## Activity
From the first line of the entries below to the line with "Definition web_ctx (w", give each line again exactly.

•••

(* ===== verification/WebUi.v ===== *)
(** * The REST interface ([desmos-webui])

    The envelope of [dto.rs], the handlers, the Prometheus exposition and the route
    table of [routes.rs], on the router and the JSON codec of [desmos-http] and the
    daemon's shared context.  A handler is a change of the process together with its
    response; [None] is a panic.  The wall clock is a field, the build's embedded
    files and version string are arguments. *)

From stdpp Require Import base gmap numbers strings list sorting relations.
From Stdlib Require Import ZArith Lia SpecFloat.
From S2P Require Import Prelude Str Float Wire Score Strategy Engine Crypto Session.
From S2P Require Import Clients Pipeline Http WebSocket Toml TomlPrint Config Log Daemon Json.

(** The process with the request counter and what [now_us] returns. *)
Record Web := mkWeb { wb_proc : Process; wb_counter : Z; wb_now_us : Z }.

Abbreviation Act := (Web → panics (Response * Web)).

(** A response of the router or of a middleware. *)
Definition answer (r : Response) : Act := fun w => Some (r, w).

Definition web_ctx (w : Web) : option DaemonContext := pr_ctx (wb_proc w).
(** Writes through the shared context. *)
Definition with_ctx (ctx : DaemonContext) (w : Web) : Web :=
  mkWeb (mkProcess (Some ctx) (pr_logger (wb_proc w)) (pr_shutdown (wb_proc w))) (wb_counter w) (wb_now_us w).

(** ** [dto.rs] *)

Fixpoint hex_digits (fuel : nat) (n : Z) (acc : str) : str :=
  match fuel with
  | O => acc
  | S fuel => let acc := hex_digit (n mod 16) :: acc in if n <? 16 then acc else hex_digits fuel (n / 16) acc
  end.
(** [{:08x}] of a [u64]. *)
Definition show_hex08 (n : Z) : str :=
  let ds := hex_digits 16 n [] in replicate (8 - length ds) 48 ++ ds.

Definition next_request_id (w : Web) : str * Web :=
  (lit "0x" ++ show_hex08 (wb_counter w), mkWeb (wb_proc w) (wrapping_add 64 (wb_counter w) 1) (wb_now_us w)).

(** A [BTreeMap] filled by [insert]s. *)
Definition object (es : list (string * Value)) : Value :=
  Object (foldl (fun m e => btree_insert (lit e.1) e.2 m) [] es).

Definition num (n : Z) : Value := Number (f64_of_Z n).

Definition meta_object (request_id : str) (generated_at_us : Z) : Value :=
  object [("request_id"%string, JString request_id); ("generated_at_us"%string, num generated_at_us)].

Definition success_envelope (data : Value) (w : Web) : str * Web :=
  let '(id, w) := next_request_id w in
  (encode (object [("data"%string, data); ("meta"%string, meta_object id (wb_now_us w))]), w).

Definition error_envelope_with_details (code msg : str) (details : option Value) (w : Web) : str * Web :=
  let '(id, w) := next_request_id w in
  let err := [("code"%string, JString code); ("message"%string, JString msg)] ++
             match details with Some d => [("details"%string, d)] | None => [] end in
  (encode (object [("error"%string, object err); ("meta"%string, meta_object id (wb_now_us w))]), w).

Definition error_envelope (code msg : str) (w : Web) : str * Web := error_envelope_with_details code msg None w.

(** The two ways a handler ends. *)
Definition reply_ok (data : Value) : Act :=
  fun w => let '(json, w) := success_envelope data w in Some (body_json json Response_ok, w).
Definition reply_error (r : Response) (code msg : str) : Act :=
  fun w => let '(json, w) := error_envelope code msg w in Some (body_json json r, w).

(** ** [handlers/config.rs] *)

Definition REDACTED_KEYS : list str := [lit "psk"; lit "password_hash"; lit "private_key"; lit "totp_secret"].
Definition REDACTED : str := lit "***".

(** The entries of the result are inserted one by one. *)
Fixpoint redact_secrets (v : Value) : Value :=
  match v with
  | Object obj =>
      Object (foldl (fun m e => btree_insert e.1 e.2 m) []
        (map (fun e => (e.1, if bool_decide (e.1 ∈ REDACTED_KEYS) then JString REDACTED else redact_secrets e.2)) obj))
  | Array arr => Array (map redact_secrets arr)
  | other => other
  end.

Definition config_get (_ : Request) (_ : Params) : Act := fun w =>
  let data := match web_ctx w with
              | Some ctx =>
                  let g := c_general (ctx_config ctx) in
                  redact_secrets (object [("mode"%string, JString (mode_as_str (g_mode g)));
                                          ("log_level"%string, JString (level_as_str (g_log_level g)));
                                          ("tunnel_mtu"%string, num (g_tunnel_mtu g))])
              | None => object [("mode"%string, JString (lit "client"))]
              end in
  reply_ok data w.

Definition strings_json (ss : list str) : Value := Array (JString <$> ss).

Section handlers.
Context (char_debug : char → str) (VERSION : str) (lookup_file : str → option (str * bytes)).

(** The part of [put] behind validation. *)
Definition apply_config (new_config : Config) : Act := fun w =>
  let current := match web_ctx w with Some ctx => ctx_config ctx | None => new_config end in
  let diff := config_diff current new_config in
  if negb (diff_is_safe diff) then
    let details := object [("unsafe_fields"%string, strings_json (unsafe_fields diff))] in
    let '(json, w) := error_envelope_with_details (lit "unsafe_reload")
                        (lit "Some fields cannot be hot-reloaded and require a restart") (Some details) w in
    Some (body_json json (Response_new 409), w)
  else
    let w := match web_ctx w with Some ctx => with_ctx (set_config new_config ctx) w | None => w end in
    reply_ok (object ([("applied"%string, Bool true)] ++
                      (if diff_is_empty diff then [] else [("reloaded_fields"%string, strings_json (safe_fields diff))]))) w.

Definition config_put (req : Request) (_ : Params) : Act := fun w =>
  match from_utf8 (rq_body req) with
  | None => reply_error (bad_request (lit "invalid body")) (lit "invalid_body") (lit "Request body is not valid UTF-8") w
  | Some body_str =>
      match trim body_str with
      | [] => reply_error (bad_request (lit "empty body")) (lit "empty_body") (lit "TOML body is required") w
      | _ =>
          match Toml.parse body_str with
          | Panic => None
          | Fail e => reply_error (bad_request (lit "parse error")) (lit "parse_error")
                        (lit "TOML parse error: " ++ ParseError_fmt char_debug e) w
          | Ret value =>
              match from_value value with
              | Err e => reply_error (bad_request (lit "validation error")) (lit "validation_error")
                           (lit "Validation error: " ++ ParseError_fmt char_debug e) w
              | Ok new_config => apply_config new_config w
              end
          end
      end
  end.

(** ** [handlers/bonding.rs] *)

Definition VALID_STRATEGIES : list str :=
  [lit "round-robin"; lit "weighted"; lit "latency-adaptive"; lit "redundant"].

Definition bonding_get (_ : Request) (_ : Params) : Act := fun w =>
  match web_ctx w with
  | Some ctx =>
      let links := Engine_links_snapshot (ctx_engine ctx) in
      let healthy := f64_of_Z (Z.of_nat (length (LinkTable_healthy links))) in
      let total := f64_of_Z (Z.of_nat (length links)) in
      reply_ok (object [("strategy"%string, JString (lit (Engine_current_strategy_name (ctx_engine ctx))));
                        ("active_links"%string, Number healthy); ("degraded_links"%string, num 0);
                        ("dead_links"%string, Number (f64_sub total healthy))]) w
  | None =>
      reply_ok (object [("strategy"%string, JString (lit "round-robin")); ("active_links"%string, num 0);
                        ("degraded_links"%string, num 0); ("dead_links"%string, num 0)]) w
  end.

Definition JsonError_fmt (e : JsonError) : str :=
  let at_ (n : nat) := lit " at position " ++ show_uint (Z.of_nat n) in
  match e with
  | UnexpectedEof => lit "unexpected end of input"
  | UnexpectedChar pos ch => lit "unexpected '" ++ [ch] ++ lit "'" ++ at_ pos
  | InvalidNumber pos => lit "invalid number" ++ at_ pos
  | UnterminatedString => lit "unterminated string"
  | InvalidEscape pos => lit "invalid escape" ++ at_ pos
  | DepthExceeded => lit "nesting depth exceeded (max 32)"
  | TrailingContent pos => lit "trailing content" ++ at_ pos
  end.

(** The first two checks of the handlers with a JSON body. *)
Definition with_json_body (req : Request) (k : Value → Act) : Act := fun w =>
  match from_utf8 (rq_body req) with
  | None => reply_error (bad_request (lit "invalid body")) (lit "invalid_body") (lit "Request body is not valid UTF-8") w
  | Some body_str =>
      r ← decode body_str;
      match r with
      | Err e => reply_error (bad_request (lit "invalid json")) (lit "invalid_json") (lit "Invalid JSON: " ++ JsonError_fmt e) w
      | Ok v => k v w
      end
  end.

Definition bonding_set_strategy (req : Request) (_ : Params) : Act :=
  with_json_body req (fun body_value w =>
    match Value_get (lit "strategy") body_value ≫= as_str with
    | None => reply_error (bad_request (lit "missing strategy")) (lit "missing_strategy") (lit "Field 'strategy' is required") w
    | Some strategy =>
        if negb (bool_decide (strategy ∈ VALID_STRATEGIES)) then
          reply_error (bad_request (lit "invalid strategy")) (lit "invalid_strategy")
            (lit "Unknown strategy '" ++ strategy ++ lit "'. Valid: " ++ separated (lit ", ") VALID_STRATEGIES) w
        else
          let w := match web_ctx w, strategy_of_str strategy with
                   | Some ctx, Some s => with_ctx (set_engine (Engine_swap_strategy (ctx_engine ctx) (new_strategy s)) ctx) w
                   | _, _ => w
                   end in
          reply_ok (object [("strategy"%string, JString strategy); ("applied"%string, Bool true)]) w
    end).

(** ** [handlers/interfaces.rs] *)

Definition link_json (l : Link) : Value :=
  object [("name"%string, JString (link_name l)); ("id"%string, num (link_id l)); ("state"%string, JString (lit "active"));
          ("rtt_us"%string, num 0); ("loss_pct"%string, num 0); ("jitter_us"%string, num 0); ("tx_bytes"%string, num 0);
          ("rx_bytes"%string, num 0); ("weight"%string, num (link_weight l)); ("enabled"%string, Bool true)].

Definition interfaces_list (_ : Request) (_ : Params) : Act := fun w =>
  let arr := match web_ctx w with Some ctx => link_json <$> Engine_links_snapshot (ctx_engine ctx) | None => [] end in
  reply_ok (object [("interfaces"%string, Array arr)]) w.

•••

## Answer section
(* ===== verification/WebUi.v ===== *)
(** * The REST interface ([desmos-webui])

    The envelope of [dto.rs], the handlers, the Prometheus exposition and the route
    table of [routes.rs], on the router and the JSON codec of [desmos-http] and the
    daemon's shared context.  A handler is a change of the process together with its
    response; [None] is a panic.  The wall clock is a field, the build's embedded
    files and version string are arguments. *)

From stdpp Require Import base gmap numbers strings list sorting relations.
From Stdlib Require Import ZArith Lia SpecFloat.
From S2P Require Import Prelude Str Float Wire Score Strategy Engine Crypto Session.
From S2P Require Import Clients Pipeline Http WebSocket Toml TomlPrint Config Log Daemon Json.

(** The process with the request counter and what [now_us] returns. *)
Record Web := mkWeb { wb_proc : Process; wb_counter : Z; wb_now_us : Z }.

Abbreviation Act := (Web → panics (Response * Web)).

(** A response of the router or of a middleware. *)
Definition answer (r : Response) : Act := fun w => Some (r, w).

Definition web_ctx (w : Web) : option DaemonContext := pr_ctx (wb_proc w).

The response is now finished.